**Work instructions**
Beneath this line is the data. Output exactly the lines from the line with "let key := CustomStorageKey AsyncDataPrefix (GetPrevTxHash w)" to the line with "(* the first allocation *)", both ends included, and nothing more.

[Records provided]

Definition handleInputChange (target : Target) (st : State)
  : State * list Call :=
let prev := formData st in
let next :=
  match target with
  | Checkbox service checked =>
      let services := additionalServices prev in
      mkFormData (name prev) (email prev) (phone prev) (specialRequests prev)
        (match service with
         | BookingSummary.AirportTransfer =>
             BookingSummary.mkServices checked
               (BookingSummary.catering services)
               (BookingSummary.concierge services)
               (BookingSummary.hotelBooking services)
         | BookingSummary.Catering =>
             BookingSummary.mkServices
               (BookingSummary.airportTransfer services) checked
               (BookingSummary.concierge services)
               (BookingSummary.hotelBooking services)
         | BookingSummary.Concierge =>
             BookingSummary.mkServices
               (BookingSummary.airportTransfer services)
               (BookingSummary.catering services) checked
               (BookingSummary.hotelBooking services)
         | BookingSummary.HotelBooking =>
             BookingSummary.mkServices
               (BookingSummary.airportTransfer services)
               (BookingSummary.catering services)
               (BookingSummary.concierge services) checked
         end)
  | TextField FName value =>
      mkFormData value (email prev) (phone prev) (specialRequests prev)
        (additionalServices prev)
  | TextField FEmail value =>
      mkFormData (name prev) value (phone prev) (specialRequests prev)
        (additionalServices prev)
  | TextField FPhone value =>
      mkFormData (name prev) (email prev) value (specialRequests prev)
        (additionalServices prev)
  | TextField FSpecialRequests value =>
      mkFormData (name prev) (email prev) (phone prev) value
        (additionalServices prev)
  end in
(setFormData next st, []).
(** ** A mock of the outside world *)

(** A small index service, embedding backends, file tree and identifier
    generator, used to run the program on concrete inputs. *)
Record mock := mkMock {
  mock_names : list pystr;          (* the collections of the service *)
  mock_create_status : Z;           (* its answer to a create request *)
  mock_hf : response;               (* the hosted inference answer *)
  mock_openai : list embedding_obj; (* res.data of the OpenAI client *)
  mock_files : list (pystr * pystr);
  mock_next : N                     (* the next identifier *)
}.

Definition mock_listing (names : list pystr) : json :=
  JDict [(str "result",
          JDict [(str "collections",
                  JList (map (fun n => JDict [(str "name", JStr n)])
                             names))])].

Definition mock_send (cfg : config) (rq : request) (m : mock)
    : (exn + response) * mock :=
  match rq_method rq with
  | GET => (inr (mkResponse 200 (Some (mock_listing (mock_names m)))), m)
  | POST => (inr (mock_hf m), m)
  | PUT =>
      if str_eqb (rq_url rq) (collection_url cfg) then
        let st := mock_create_status m in
        (inr (mkResponse st (Some (JDict []))),
         if (400 <=? st) && (st <? 600) then m
         else mkMock (COLLECTION cfg :: mock_names m) st (mock_hf m)
                     (mock_openai m) (mock_files m) (mock_next m))
      else (inr (mkResponse 200 (Some (JDict []))), m)
  end.
(** C9: loadCart checks nothing once JSON.parse has returned: every parsed
    value that is truthy is returned as it is.  So the text {} loads as an
    object and the text [{"id":1,"qty":0}] as an array with that line,
    neither of which is the value of any cart; and the stored texts of a
    cart with a quantity of 0 and of a cart with two lines for one id load
    as those carts, which break the invariant of the cart. *)
Theorem loadCart_unchecked :
  (forall text v,
     JSON.parse text = Some v -> JSON.truthy v = true ->
     loadCart (Some text) = Normal v) /\
  (loadCart (Some "{}") = Normal (JSON.Obj []) /\
   forall c, cart_value c <> JSON.Obj []) /\
  (loadCart (Some (dq "[{'id':1,'qty':0}]"))
   = Normal (JSON.Arr [JSON.Obj [("id"%string, JSON.Num (of_Z 1));
                                 ("qty"%string, JSON.Num (of_Z 0))]]) /\
   forall c, cart_value c <>
             JSON.Arr [JSON.Obj [("id"%string, JSON.Num (of_Z 1));
                                 ("qty"%string, JSON.Num (of_Z 0))]]) /\
  (loadCart (Some (JSON.stringify (cart_value [new_line redShirt 0])))
   = Normal (cart_value [new_line redShirt 0]) /\
   ~ cart_ok [new_line redShirt 0]) /\
  (loadCart (Some (JSON.stringify
                     (cart_value [new_line redShirt 1; new_line redShirt 1])))
   = Normal (cart_value [new_line redShirt 1; new_line redShirt 1]) /\
   ~ cart_ok [new_line redShirt 1; new_line redShirt 1]).
Proof.
  split; [exact loadCart_parsed|].
  split; [split; [reflexivity | discriminate]|].
  split; [split|].
  - vm_compute. reflexivity.
  - intros c H. unfold cart_value in H. injection H as H.
    destruct c as [|i [|j c]]; try discriminate. injection H as H.
    unfold line_value in H. destruct (product i); discriminate.
  - split; [split|split].
    + vm_compute. reflexivity.
    + intros (_ & _ & H). inversion H as [|? ? Hq _]; subst. simpl in Hq. lia.
    + vm_compute. reflexivity.
    + intros (_ & H & _). inversion H as [|? ? Hin _]; subst.
      apply Hin. now left.
Qed.

Lemma loadCart_unchecked_witness :
  JSON.parse "[1,true]" = Some (JSON.Arr [JSON.Num (of_Z 1); JSON.Bool true]) /\
  JSON.truthy (JSON.Arr [JSON.Num (of_Z 1); JSON.Bool true]) = true /\
  loadCart (Some "[1,true]")
  = Normal (JSON.Arr [JSON.Num (of_Z 1); JSON.Bool true]).
Proof.
  assert (P : JSON.parse "[1,true]"
              = Some (JSON.Arr [JSON.Num (of_Z 1); JSON.Bool true]))
    by (vm_compute; reflexivity).
  split; [exact P|]. split; [reflexivity|].
  apply (proj1 loadCart_unchecked); [exact P | reflexivity].
Defined.
Lemma saveAsyncContext_cases r (h : Host W) err h' :
  saveAsyncContext r h = Some (err, h') ->
  (groupSlice r = [] /\ err = None /\ h' = h)
  \/ (groupSlice r <> [] /\ h' = h
      /\ exists e, Marshal (contextOf r) = inl e /\ err = Some e)
  \/ (groupSlice r <> []
      /\ exists data,
          let key := CustomStorageKey AsyncDataPrefix (GetPrevTxHash (world h)) in
          Marshal (contextOf r) = inr data
          /\ err = fst (SetStorage key data (world h))
          /\ h' = mkHost (snd (SetStorage key data (world h)))
                         (trace h ++ [EvSetStorage key data])).
Proof.
  unfold saveAsyncContext.
  destruct (groupSlice r) as [|p rest] eqn:Hslice.
  { cbn. intros [= <- <-]. left. auto. }
  assert (Hlen : (len (p :: rest) =? 0) = false).
  { apply Z.eqb_neq. rewrite len_cons. pose proof (len_nonneg rest). lia. }
  rewrite Hlen. unfold bind at 1, reads at 1.
  destruct (Marshal (contextOf r)) as [e|data] eqn:Hm.
  - intros [= <- <-]. right. left. repeat split; [discriminate|]. eauto.
  - unfold bind, call.
    destruct (SetStorage _ data (world h)) as [e w] eqn:Hset.
    intros Hret. right. right. split; [discriminate|]. exists data. cbn zeta.
    rewrite Hset. cbn [fst snd].
    destruct e; injection Hret as <- <-; repeat split.
Qed.

End Driver.

Section DriverCases.

Context {W : Type} `{VMHost W}.

(** The ways the driver returns: without a storage write, and then with
    an empty slice if without error; or after one storage write of the
    encoded context, made once the legacy group has been deleted. *)
Lemma driverRef_cases r (h : Host W) r' err h' :
  validRef r ->
  executeCurrentAsyncContextRef r h = Some ((r', err), h') ->
  evolves r r'
  /\ exists evs,
      trace h' = trace h ++ evs
      /\ ((storageWrites evs = [] /\ (err = None -> groupSlice r' = []))
          \/ exists r4 w data,
              let key := CustomStorageKey AsyncDataPrefix (GetPrevTxHash w) in
              evolves r r4
              /\ r' = DeleteAsyncCallGroupByID LegacyAsyncCallGroupID r4
              /\ groupSlice r' <> []
              /\ Marshal (contextOf r') = inr data
              /\ storageWrites evs = [(key, data)]
              /\ err = fst (SetStorage key data w)
              /\ world h' = snd (SetStorage key data w)).
Proof.
  intros Hval. unfold executeCurrentAsyncContextRef.
  destruct (contextIsCompleted (contextOf r)) eqn:Hdone.
  { intros [= <- <- <-]. split; [apply evolves_refl|].
    exists []. split; [now rewrite app_nil_r|]. left. split; [reflexivity|].
    intros _. apply groupsOf_empty_iff; [exact Hval|].
    unfold contextIsCompleted in Hdone. cbn in Hdone.
    now destruct (groupsOf r). }
  (* the first allocation *)
  unfold andThen at 1, bind at 1.
  destruct (setupAsyncCallsGas r h) as [[[r1 e1] h1]|] eqn:Hsetup1; [|discriminate].
  destruct (setupAsyncCallsGas_evolves _ _ _ _ _ Hval Hsetup1) as [Hev1 ->].
  pose proof (evolves_valid _ _ Hval Hev1) as Hval1.
  destruct e1 as [e1|].
  { intros [= <- <- <-]. split; [exact Hev1|].
    exists []. split; [now rewrite app_nil_r|]. left. split; [reflexivity|discriminate]. }
  (* the first sweep *)
  unfold andThen at 1, bind at 1.
  destruct (sweepSync (groupSlice r1) 0 r1 h) as [[[r2 e2] h2]|] eqn:Hsweep1;
    [|discriminate].
  pose proof (sweepSync_evolves _ _ _ _ _ _ _ Hsweep1) as Hev2.
  destruct (emits_sweepSync _ _ _ _ _ _ Hsweep1) as (evs2 & Ht2 & Hp2).
  pose proof (evolves_trans _ _ _ Hev1 Hev2) as Hev02.
  pose proof (evolves_valid _ _ Hval Hev02) as Hval2.
  destruct e2 as [e2|].
  { intros [= <- <- <-]. split; [exact Hev02|].
    exists evs2. split; [exact Ht2|]. left.
    split; [now apply storageWrites_none | discriminate]. }
  (* the second allocation *)
  unfold andThen at 1, bind at 1.
  destruct (setupAsyncCallsGas r2 h2) as [[[r3 e3] h3]|] eqn:Hsetup2; [|discriminate].
  destruct (setupAsyncCallsGas_evolves _ _ _ _ _ Hval2 Hsetup2) as [Hev3 ->].
  pose proof (evolves_trans _ _ _ Hev02 Hev3) as Hev03.
  destruct e3 as [e3|].
  { intros [= <- <- <-]. split; [exact Hev03|].
    exists evs2. split; [exact Ht2|]. left.
    split; [now apply storageWrites_none | discriminate]. }
  (* the second sweep *)
  unfold andThen at 1, bind at 1.
  destruct (sweepAsync (groupSlice r3) r3 h2) as [[[r4 e4] h4]|] eqn:Hsweep2;
    [|discriminate].
  pose proof (sweepAsync_evolves _ _ _ _ _ _ Hsweep2) as Hev4.
  destruct (emits_sweepAsync _ _ _ _ _ Hsweep2) as (evs4 & Ht4 & Hp4).
  pose proof (evolves_trans _ _ _ Hev03 Hev4) as Hev04.
  assert (Hnone : storageWrites (evs2 ++ evs4) = []).
  { rewrite storageWrites_app, !storageWrites_none by assumption. reflexivity. }
  assert (Ht04 : trace h4 = trace h ++ evs2 ++ evs4)
    by (rewrite Ht4, Ht2; now rewrite app_assoc).
  destruct e4 as [e4|].
  { intros [= <- <- <-]. split; [exact Hev04|].
    exists (evs2 ++ evs4). split; [exact Ht04|]. left. split; [exact Hnone|discriminate]. }
  (* the legacy group goes, and the context is saved *)
  set (r5 := DeleteAsyncCallGroupByID LegacyAsyncCallGroupID r4).
  assert (Hev5 : evolves r r5).
  { eapply evolves_trans; [exact Hev04|].
    split; [reflexivity|]. split; [reflexivity|]. apply deleteByID_sublist. }
  unfold bind at 1.
  destruct (saveAsyncContext r5 h4) as [[e5 h5]|] eqn:Hsave; [|discriminate].
  intros [= <- <- <-]. split; [exact Hev5|].
  apply saveAsyncContext_cases in Hsave
    as [(Hnil & -> & ->)|[(Hne & -> & e & Hm & ->)|(Hne & data & Hm & -> & ->)]].
  - exists (evs2 ++ evs4). split; [exact Ht04|]. left. split; [exact Hnone|auto].
  - exists (evs2 ++ evs4). split; [exact Ht04|]. left. split; [exact Hnone|discriminate].
  - exists ((evs2 ++ evs4) ++ [EvSetStorage
              (CustomStorageKey AsyncDataPrefix (GetPrevTxHash (world h4))) data]).
    split; [cbn [trace]; rewrite Ht04; now rewrite !app_assoc|].
    right. exists r4, (world h4), data. cbn zeta.
    split; [exact Hev04|]. split; [reflexivity|]. split; [exact Hne|].
    split; [exact Hm|]. split; [|split; reflexivity].
    rewrite storageWrites_app, Hnone. reflexivity.
Qed.

End DriverCases.

Section DriverTheorems.

Context {W : Type} `{VMHost W}.

Lemma driver_run (ctx : AsyncContext) (h : Host W) ctx' err h' :
  executeCurrentAsyncContext ctx h = Some ((ctx', err), h') ->
  exists r',
    executeCurrentAsyncContextRef (newRef ctx) h = Some ((r', err), h')
    /\ ctx' = contextOf r'.
Proof.
  unfold executeCurrentAsyncContext, bind.
  destruct (executeCurrentAsyncContextRef (newRef ctx) h) as [[[r' e] h1]|];
    [|discriminate].
  intros [= <- <- <-]. eauto.
Qed.

(** C2.  When the driver returns without error, either no group remains
    in the context and the driver has written nothing to storage, or a
    group remains and the driver has written to storage exactly once: at
    the key [AsyncDataPrefix ++ previous transaction hash], the encoding
    of the context that remains. *)
Theorem driver_persists_residual (ctx : AsyncContext) (h : Host W) ctx' h' :
  executeCurrentAsyncContext ctx h = Some ((ctx', None), h') ->
  exists evs,
    trace h' = trace h ++ evs
    /\ ((AsyncCallGroups ctx' = [] /\ storageWrites evs = [])
        \/ (AsyncCallGroups ctx' <> []
            /\ exists w data,
                Marshal ctx' = inr data
                /\ storageWrites evs = [(AsyncDataPrefix ++ GetPrevTxHash w, data)]
                /\ world h' = snd (SetStorage (AsyncDataPrefix ++ GetPrevTxHash w) data w))).
Proof.
  intros Hrun. apply driver_run in Hrun as (r' & Hrun & ->).
  pose proof (proj2 (wfRef_newRef ctx)) as Hval.
  destruct (driverRef_cases _ _ _ _ _ Hval Hrun) as (Hev & evs & Ht & Hcases).
  pose proof (evolves_valid _ _ Hval Hev) as Hval'.
  exists evs. split; [exact Ht|].
  destruct Hcases as [[Hnone Hnil]|(r4 & w & data & _ & _ & Hne & Hm & Hw & _ & Hworld)].
  - left. split; [|exact Hnone]. cbn. apply groupsOf_empty_iff; auto.
  - right. split.
    + cbn. intros Hnil. apply Hne. apply groupsOf_empty_iff; assumption.
    + exists w, data. auto.
Qed.

(** C9.  Whenever the driver writes the context to storage, what it
    writes is the encoding of the context it leaves, and no group of that
    context has the identifier [LegacyAsyncCallGroupID]: the group with
    that identifier was deleted after the second sweep. *)
Theorem persisted_context_has_no_legacy_group
    (ctx : AsyncContext) (h : Host W) ctx' err h' :
  NoDup (map Identifier (AsyncCallGroups ctx)) ->
  executeCurrentAsyncContext ctx h = Some ((ctx', err), h') ->
  exists evs,
    trace h' = trace h ++ evs
    /\ forall key value,
        In (key, value) (storageWrites evs) ->
        Marshal ctx' = inr value
        /\ Forall (fun g => Identifier g <> LegacyAsyncCallGroupID)
                  (AsyncCallGroups ctx').
Proof.
  intros Hnd Hrun. apply driver_run in Hrun as (r' & Hrun & ->).
  pose proof (proj2 (wfRef_newRef ctx)) as Hval.
  destruct (driverRef_cases _ _ _ _ _ Hval Hrun) as (_ & evs & Ht & Hcases).
  exists evs. split; [exact Ht|]. intros key value Hin.
  destruct Hcases as [[Hnone _]|(r4 & w & data & Hev4 & -> & _ & Hm & Hw & _)].
  - rewrite Hnone in Hin. destruct Hin.
  - rewrite Hw in Hin. destruct Hin as [[= _ <-]|[]]. split; [exact Hm|].
    cbn. unfold groupsOf. cbn. apply deleteByID_removes.
    eapply sublist_NoDup; [|apply (evolves_identifiers _ _ Hev4)].
    rewrite groupsOf_newRef. exact Hnd.
Qed.

(** C8 (as amended).  When the allocation at the entry of the driver
    fails with NotEnoughGas, the driver returns that error with the
    collaborators untouched: no call is executed, no transfer is
    appended and nothing is written to storage.  The context keeps its
    groups and calls; a call that names its gas may have had its
    [GasLimit] set to its [ProvidedGas], and no other field of any call
    has changed. *)
Theorem allocation_failure_aborts_driver (ctx : AsyncContext) (h : Host W) r h1 :
  setupAsyncCallsGas (newRef ctx) h = Some ((r, Some ErrNotEnoughGas), h1) ->
  exists ctx',
    executeCurrentAsyncContext ctx h = Some ((ctx', Some ErrNotEnoughGas), h)
    /\ arwen.CallerAddr ctx' = arwen.CallerAddr ctx
    /\ Forall2 groupGasLimitOnly (AsyncCallGroups ctx) (AsyncCallGroups ctx').
Proof.
  intros Hsetup. pose proof Hsetup as Hrun.
  rewrite setupAsyncCallsGas_run, groupsOf_newRef in Hrun.
  injection Hrun as Hr Herr _.
  assert (Hgroups : AsyncCallGroups ctx <> []).
  { intros Hnil. rewrite Hnil in Herr. discriminate. }
  exists (contextOf r). split; [|split].
  - unfold executeCurrentAsyncContext, executeCurrentAsyncContextRef.
    unfold contextIsCompleted, contextOf at 1. cbn [AsyncCallGroups].
    rewrite groupsOf_newRef.
    destruct (AsyncCallGroups ctx) as [|g gs] eqn:Hg; [contradiction|].
    unfold bind at 1, andThen at 1, bind at 1. rewrite Hsetup.
    assert (Hh : h1 = h).
    { rewrite setupAsyncCallsGas_run in Hsetup. now injection Hsetup. }
    subst h1. reflexivity.
  - subst r. reflexivity.
  - subst r. cbn [contextOf AsyncCallGroups].
    rewrite groupsOf_storeGroups.
    + eapply allocateGas_failure_touches_gasLimit. exact Herr.
    + apply wfRef_newRef.
    + cbn. rewrite length_seq. apply allocateGas_length.
Qed.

[/Records provided]

**Task response**
              let key := CustomStorageKey AsyncDataPrefix (GetPrevTxHash w) in
              evolves r r4
              /\ r' = DeleteAsyncCallGroupByID LegacyAsyncCallGroupID r4
              /\ groupSlice r' <> []
              /\ Marshal (contextOf r') = inr data
              /\ storageWrites evs = [(key, data)]
              /\ err = fst (SetStorage key data w)
              /\ world h' = snd (SetStorage key data w)).
Proof.
  intros Hval. unfold executeCurrentAsyncContextRef.
  destruct (contextIsCompleted (contextOf r)) eqn:Hdone.
  { intros [= <- <- <-]. split; [apply evolves_refl|].
    exists []. split; [now rewrite app_nil_r|]. left. split; [reflexivity|].
    intros _. apply groupsOf_empty_iff; [exact Hval|].
    unfold contextIsCompleted in Hdone. cbn in Hdone.
    now destruct (groupsOf r). }
  (* the first allocation *)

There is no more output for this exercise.